─── MATERIAL FOR THIS EXERCISE ───
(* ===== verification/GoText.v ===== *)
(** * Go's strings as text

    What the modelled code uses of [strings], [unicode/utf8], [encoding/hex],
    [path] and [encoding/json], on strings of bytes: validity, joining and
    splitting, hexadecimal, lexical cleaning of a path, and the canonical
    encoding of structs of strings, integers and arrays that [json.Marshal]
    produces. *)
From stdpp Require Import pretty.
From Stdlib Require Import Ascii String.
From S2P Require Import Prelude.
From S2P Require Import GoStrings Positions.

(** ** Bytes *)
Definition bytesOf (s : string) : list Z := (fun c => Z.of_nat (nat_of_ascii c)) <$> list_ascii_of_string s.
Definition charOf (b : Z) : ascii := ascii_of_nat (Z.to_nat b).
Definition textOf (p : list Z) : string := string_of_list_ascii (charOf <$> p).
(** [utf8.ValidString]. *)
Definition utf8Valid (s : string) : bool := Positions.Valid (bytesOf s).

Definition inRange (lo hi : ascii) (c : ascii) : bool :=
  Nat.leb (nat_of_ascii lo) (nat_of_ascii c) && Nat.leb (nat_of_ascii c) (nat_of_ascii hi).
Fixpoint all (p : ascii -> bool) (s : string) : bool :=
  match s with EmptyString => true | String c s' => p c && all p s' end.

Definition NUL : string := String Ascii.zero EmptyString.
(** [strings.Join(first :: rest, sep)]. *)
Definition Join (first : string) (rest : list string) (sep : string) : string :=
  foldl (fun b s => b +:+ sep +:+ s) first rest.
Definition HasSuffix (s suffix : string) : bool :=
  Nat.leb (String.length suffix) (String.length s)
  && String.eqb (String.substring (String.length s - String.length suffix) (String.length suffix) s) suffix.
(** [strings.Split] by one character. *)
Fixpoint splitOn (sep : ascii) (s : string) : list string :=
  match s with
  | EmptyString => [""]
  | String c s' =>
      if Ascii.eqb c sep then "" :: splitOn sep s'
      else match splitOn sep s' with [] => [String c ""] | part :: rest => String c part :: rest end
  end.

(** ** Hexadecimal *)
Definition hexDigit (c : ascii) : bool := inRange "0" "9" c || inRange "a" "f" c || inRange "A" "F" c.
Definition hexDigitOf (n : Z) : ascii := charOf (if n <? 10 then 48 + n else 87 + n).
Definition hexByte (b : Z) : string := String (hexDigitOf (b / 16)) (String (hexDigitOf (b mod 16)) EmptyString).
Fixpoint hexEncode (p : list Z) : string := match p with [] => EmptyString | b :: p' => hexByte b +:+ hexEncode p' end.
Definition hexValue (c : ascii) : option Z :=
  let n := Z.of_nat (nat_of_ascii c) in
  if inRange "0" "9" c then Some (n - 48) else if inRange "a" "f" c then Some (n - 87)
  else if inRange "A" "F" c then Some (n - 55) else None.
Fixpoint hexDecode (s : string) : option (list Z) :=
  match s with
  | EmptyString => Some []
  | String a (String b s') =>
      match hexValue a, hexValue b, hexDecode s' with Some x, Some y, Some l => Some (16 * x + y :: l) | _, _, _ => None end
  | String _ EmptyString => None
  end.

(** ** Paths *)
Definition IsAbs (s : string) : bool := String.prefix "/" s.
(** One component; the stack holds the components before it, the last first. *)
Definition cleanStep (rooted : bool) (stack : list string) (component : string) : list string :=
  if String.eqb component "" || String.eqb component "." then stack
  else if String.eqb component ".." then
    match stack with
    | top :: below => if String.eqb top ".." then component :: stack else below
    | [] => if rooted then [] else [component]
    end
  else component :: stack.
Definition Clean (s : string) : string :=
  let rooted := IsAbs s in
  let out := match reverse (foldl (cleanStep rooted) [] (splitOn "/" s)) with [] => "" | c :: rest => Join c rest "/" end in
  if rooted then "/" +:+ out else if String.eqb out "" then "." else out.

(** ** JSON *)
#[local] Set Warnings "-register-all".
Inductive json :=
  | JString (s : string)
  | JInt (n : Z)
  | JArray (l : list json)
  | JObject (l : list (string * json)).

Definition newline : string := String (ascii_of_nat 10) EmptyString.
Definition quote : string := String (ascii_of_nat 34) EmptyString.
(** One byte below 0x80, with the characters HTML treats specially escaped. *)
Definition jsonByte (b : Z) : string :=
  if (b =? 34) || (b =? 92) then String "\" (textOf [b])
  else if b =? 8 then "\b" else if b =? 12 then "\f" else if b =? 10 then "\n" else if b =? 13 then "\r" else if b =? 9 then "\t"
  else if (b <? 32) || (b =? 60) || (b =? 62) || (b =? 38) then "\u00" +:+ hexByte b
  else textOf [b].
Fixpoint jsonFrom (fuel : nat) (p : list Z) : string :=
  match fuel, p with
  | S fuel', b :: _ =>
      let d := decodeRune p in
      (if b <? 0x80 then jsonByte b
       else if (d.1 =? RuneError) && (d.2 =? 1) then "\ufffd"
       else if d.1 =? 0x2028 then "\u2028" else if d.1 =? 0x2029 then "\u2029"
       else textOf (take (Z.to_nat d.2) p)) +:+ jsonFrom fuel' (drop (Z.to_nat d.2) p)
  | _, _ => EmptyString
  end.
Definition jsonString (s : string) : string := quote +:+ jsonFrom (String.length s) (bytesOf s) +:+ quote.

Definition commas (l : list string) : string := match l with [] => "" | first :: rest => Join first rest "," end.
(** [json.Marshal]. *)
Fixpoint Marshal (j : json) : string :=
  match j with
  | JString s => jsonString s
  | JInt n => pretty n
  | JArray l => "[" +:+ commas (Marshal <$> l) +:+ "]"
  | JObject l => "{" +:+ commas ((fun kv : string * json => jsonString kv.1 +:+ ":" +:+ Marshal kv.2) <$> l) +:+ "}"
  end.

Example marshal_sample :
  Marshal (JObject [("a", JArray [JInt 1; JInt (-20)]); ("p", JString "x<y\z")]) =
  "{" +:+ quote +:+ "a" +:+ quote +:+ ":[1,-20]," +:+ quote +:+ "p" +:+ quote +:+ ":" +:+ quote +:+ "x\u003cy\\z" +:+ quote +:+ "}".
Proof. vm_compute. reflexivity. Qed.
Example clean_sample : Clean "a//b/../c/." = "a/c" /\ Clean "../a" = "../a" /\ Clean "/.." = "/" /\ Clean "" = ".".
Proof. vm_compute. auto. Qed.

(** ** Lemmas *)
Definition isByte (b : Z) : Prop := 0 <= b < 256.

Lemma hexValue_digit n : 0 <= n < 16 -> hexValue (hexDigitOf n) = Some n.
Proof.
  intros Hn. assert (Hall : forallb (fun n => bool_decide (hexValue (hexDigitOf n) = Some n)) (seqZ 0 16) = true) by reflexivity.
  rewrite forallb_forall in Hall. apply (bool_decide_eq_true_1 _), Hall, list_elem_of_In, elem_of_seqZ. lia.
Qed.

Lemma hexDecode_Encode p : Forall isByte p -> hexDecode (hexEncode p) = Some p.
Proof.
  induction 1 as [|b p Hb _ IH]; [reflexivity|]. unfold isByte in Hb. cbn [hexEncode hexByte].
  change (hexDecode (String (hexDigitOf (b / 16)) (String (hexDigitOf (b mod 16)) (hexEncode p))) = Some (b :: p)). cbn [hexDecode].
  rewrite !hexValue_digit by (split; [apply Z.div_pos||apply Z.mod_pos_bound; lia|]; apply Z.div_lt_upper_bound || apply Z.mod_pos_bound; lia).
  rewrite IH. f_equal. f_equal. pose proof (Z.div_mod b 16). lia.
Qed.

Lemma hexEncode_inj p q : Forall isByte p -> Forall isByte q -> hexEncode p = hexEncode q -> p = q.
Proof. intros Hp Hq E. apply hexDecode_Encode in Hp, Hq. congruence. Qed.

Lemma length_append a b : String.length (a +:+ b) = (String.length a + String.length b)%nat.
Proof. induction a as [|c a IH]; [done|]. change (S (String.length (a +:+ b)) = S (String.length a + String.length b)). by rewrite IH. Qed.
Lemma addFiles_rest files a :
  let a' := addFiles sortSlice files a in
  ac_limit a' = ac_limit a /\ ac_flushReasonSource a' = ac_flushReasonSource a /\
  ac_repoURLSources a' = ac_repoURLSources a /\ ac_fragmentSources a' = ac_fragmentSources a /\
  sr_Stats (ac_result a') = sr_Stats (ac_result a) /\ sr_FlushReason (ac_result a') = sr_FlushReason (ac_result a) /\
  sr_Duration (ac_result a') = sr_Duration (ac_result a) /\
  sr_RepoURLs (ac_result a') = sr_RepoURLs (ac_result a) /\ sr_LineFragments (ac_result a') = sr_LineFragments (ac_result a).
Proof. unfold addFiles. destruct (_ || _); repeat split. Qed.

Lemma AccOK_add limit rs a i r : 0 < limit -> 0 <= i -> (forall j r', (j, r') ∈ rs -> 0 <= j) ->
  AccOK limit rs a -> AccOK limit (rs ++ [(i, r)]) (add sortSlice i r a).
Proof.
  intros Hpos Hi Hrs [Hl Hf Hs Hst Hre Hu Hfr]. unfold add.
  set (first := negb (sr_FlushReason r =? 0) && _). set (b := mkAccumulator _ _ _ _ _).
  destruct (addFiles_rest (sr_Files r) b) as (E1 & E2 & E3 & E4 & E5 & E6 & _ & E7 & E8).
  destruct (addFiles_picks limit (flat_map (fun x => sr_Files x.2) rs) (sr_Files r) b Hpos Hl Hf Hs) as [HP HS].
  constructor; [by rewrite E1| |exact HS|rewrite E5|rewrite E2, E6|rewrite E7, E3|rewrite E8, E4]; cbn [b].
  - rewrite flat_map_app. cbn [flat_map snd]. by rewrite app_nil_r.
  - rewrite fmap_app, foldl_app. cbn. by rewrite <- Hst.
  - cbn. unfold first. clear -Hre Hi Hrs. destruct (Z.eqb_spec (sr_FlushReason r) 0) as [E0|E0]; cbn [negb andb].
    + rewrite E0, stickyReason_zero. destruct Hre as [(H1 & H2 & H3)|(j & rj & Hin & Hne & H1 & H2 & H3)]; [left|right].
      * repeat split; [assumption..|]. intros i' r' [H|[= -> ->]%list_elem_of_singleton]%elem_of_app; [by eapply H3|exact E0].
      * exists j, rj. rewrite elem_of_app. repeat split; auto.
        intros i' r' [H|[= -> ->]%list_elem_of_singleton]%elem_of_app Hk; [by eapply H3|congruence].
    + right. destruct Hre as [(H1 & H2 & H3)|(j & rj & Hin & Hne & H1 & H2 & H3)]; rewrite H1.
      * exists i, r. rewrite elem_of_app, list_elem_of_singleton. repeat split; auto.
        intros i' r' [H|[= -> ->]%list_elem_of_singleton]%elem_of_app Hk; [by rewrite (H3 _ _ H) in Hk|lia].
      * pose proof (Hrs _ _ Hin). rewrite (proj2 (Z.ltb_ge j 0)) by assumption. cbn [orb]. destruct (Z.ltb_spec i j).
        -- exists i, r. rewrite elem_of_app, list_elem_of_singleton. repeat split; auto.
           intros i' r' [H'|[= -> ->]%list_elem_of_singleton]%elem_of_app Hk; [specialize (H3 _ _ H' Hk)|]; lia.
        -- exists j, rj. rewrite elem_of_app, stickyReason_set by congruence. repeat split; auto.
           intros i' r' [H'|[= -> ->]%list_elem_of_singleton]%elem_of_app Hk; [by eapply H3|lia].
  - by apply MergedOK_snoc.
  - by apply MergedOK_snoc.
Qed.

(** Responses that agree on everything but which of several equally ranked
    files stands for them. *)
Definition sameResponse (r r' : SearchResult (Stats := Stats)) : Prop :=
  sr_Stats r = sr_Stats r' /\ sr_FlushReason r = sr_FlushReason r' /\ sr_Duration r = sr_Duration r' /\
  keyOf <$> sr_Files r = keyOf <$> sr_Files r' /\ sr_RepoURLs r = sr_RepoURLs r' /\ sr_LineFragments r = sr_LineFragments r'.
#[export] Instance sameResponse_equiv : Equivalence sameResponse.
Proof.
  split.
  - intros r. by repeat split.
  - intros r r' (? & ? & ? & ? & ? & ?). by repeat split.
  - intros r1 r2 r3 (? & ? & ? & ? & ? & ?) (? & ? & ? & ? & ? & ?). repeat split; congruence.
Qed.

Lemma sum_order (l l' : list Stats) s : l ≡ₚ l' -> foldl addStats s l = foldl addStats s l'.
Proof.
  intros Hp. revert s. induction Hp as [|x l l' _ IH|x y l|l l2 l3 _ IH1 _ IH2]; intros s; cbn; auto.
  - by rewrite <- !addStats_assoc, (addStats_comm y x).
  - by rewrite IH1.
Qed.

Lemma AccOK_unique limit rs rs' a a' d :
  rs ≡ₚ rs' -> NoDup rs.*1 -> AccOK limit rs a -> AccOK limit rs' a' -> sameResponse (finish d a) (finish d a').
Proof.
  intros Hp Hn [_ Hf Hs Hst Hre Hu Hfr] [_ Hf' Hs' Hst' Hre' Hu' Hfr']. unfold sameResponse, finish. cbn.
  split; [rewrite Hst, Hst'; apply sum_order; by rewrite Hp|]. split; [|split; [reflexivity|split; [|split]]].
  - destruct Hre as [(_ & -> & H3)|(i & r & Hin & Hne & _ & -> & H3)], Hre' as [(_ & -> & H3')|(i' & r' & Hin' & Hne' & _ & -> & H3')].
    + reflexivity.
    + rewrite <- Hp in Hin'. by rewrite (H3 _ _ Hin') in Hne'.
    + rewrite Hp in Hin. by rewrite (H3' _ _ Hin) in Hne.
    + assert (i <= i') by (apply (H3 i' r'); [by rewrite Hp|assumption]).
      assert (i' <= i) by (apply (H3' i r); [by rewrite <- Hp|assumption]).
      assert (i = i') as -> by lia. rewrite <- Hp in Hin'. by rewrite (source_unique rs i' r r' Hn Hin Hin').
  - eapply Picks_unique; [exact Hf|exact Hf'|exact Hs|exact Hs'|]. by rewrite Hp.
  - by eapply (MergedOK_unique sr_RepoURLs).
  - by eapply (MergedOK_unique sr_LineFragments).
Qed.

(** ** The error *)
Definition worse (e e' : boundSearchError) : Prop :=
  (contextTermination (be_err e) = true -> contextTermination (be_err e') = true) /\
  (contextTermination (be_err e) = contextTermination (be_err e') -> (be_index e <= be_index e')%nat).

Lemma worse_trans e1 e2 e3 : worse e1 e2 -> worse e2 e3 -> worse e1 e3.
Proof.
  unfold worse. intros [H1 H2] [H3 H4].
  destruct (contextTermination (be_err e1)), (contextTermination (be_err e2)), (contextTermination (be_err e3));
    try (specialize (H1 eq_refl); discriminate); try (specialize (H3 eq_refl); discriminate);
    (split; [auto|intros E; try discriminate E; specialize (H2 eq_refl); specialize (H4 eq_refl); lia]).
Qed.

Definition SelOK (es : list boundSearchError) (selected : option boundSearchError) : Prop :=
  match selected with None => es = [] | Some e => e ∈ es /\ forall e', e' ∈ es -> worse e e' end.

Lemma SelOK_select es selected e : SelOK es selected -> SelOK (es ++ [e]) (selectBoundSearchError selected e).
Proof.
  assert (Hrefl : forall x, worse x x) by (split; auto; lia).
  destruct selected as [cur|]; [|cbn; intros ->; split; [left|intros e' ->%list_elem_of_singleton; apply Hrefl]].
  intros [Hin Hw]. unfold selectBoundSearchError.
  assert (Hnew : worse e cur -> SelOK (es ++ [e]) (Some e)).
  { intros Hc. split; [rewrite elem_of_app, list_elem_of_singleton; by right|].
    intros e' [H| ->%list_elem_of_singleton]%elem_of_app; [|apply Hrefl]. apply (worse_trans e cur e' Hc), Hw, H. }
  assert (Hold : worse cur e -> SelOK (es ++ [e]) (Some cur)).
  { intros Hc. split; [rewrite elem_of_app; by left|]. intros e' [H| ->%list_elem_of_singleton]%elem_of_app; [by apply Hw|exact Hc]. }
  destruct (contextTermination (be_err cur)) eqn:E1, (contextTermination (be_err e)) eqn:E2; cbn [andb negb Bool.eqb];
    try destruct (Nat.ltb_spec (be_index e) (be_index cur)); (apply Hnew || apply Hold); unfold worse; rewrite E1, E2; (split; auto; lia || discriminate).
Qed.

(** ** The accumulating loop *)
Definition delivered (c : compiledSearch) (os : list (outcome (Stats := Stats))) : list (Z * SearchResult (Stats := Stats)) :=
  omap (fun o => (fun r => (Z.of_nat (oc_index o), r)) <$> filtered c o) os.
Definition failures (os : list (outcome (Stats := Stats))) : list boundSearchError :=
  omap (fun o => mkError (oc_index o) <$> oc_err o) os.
───
Filter the listing above for the string "Hpos" and copy every matching line.

  intros Hpos Hi Hrs [Hl Hf Hs Hst Hre Hu Hfr]. unfold add.
  destruct (addFiles_picks limit (flat_map (fun x => sr_Files x.2) rs) (sr_Files r) b Hpos Hl Hf Hs) as [HP HS].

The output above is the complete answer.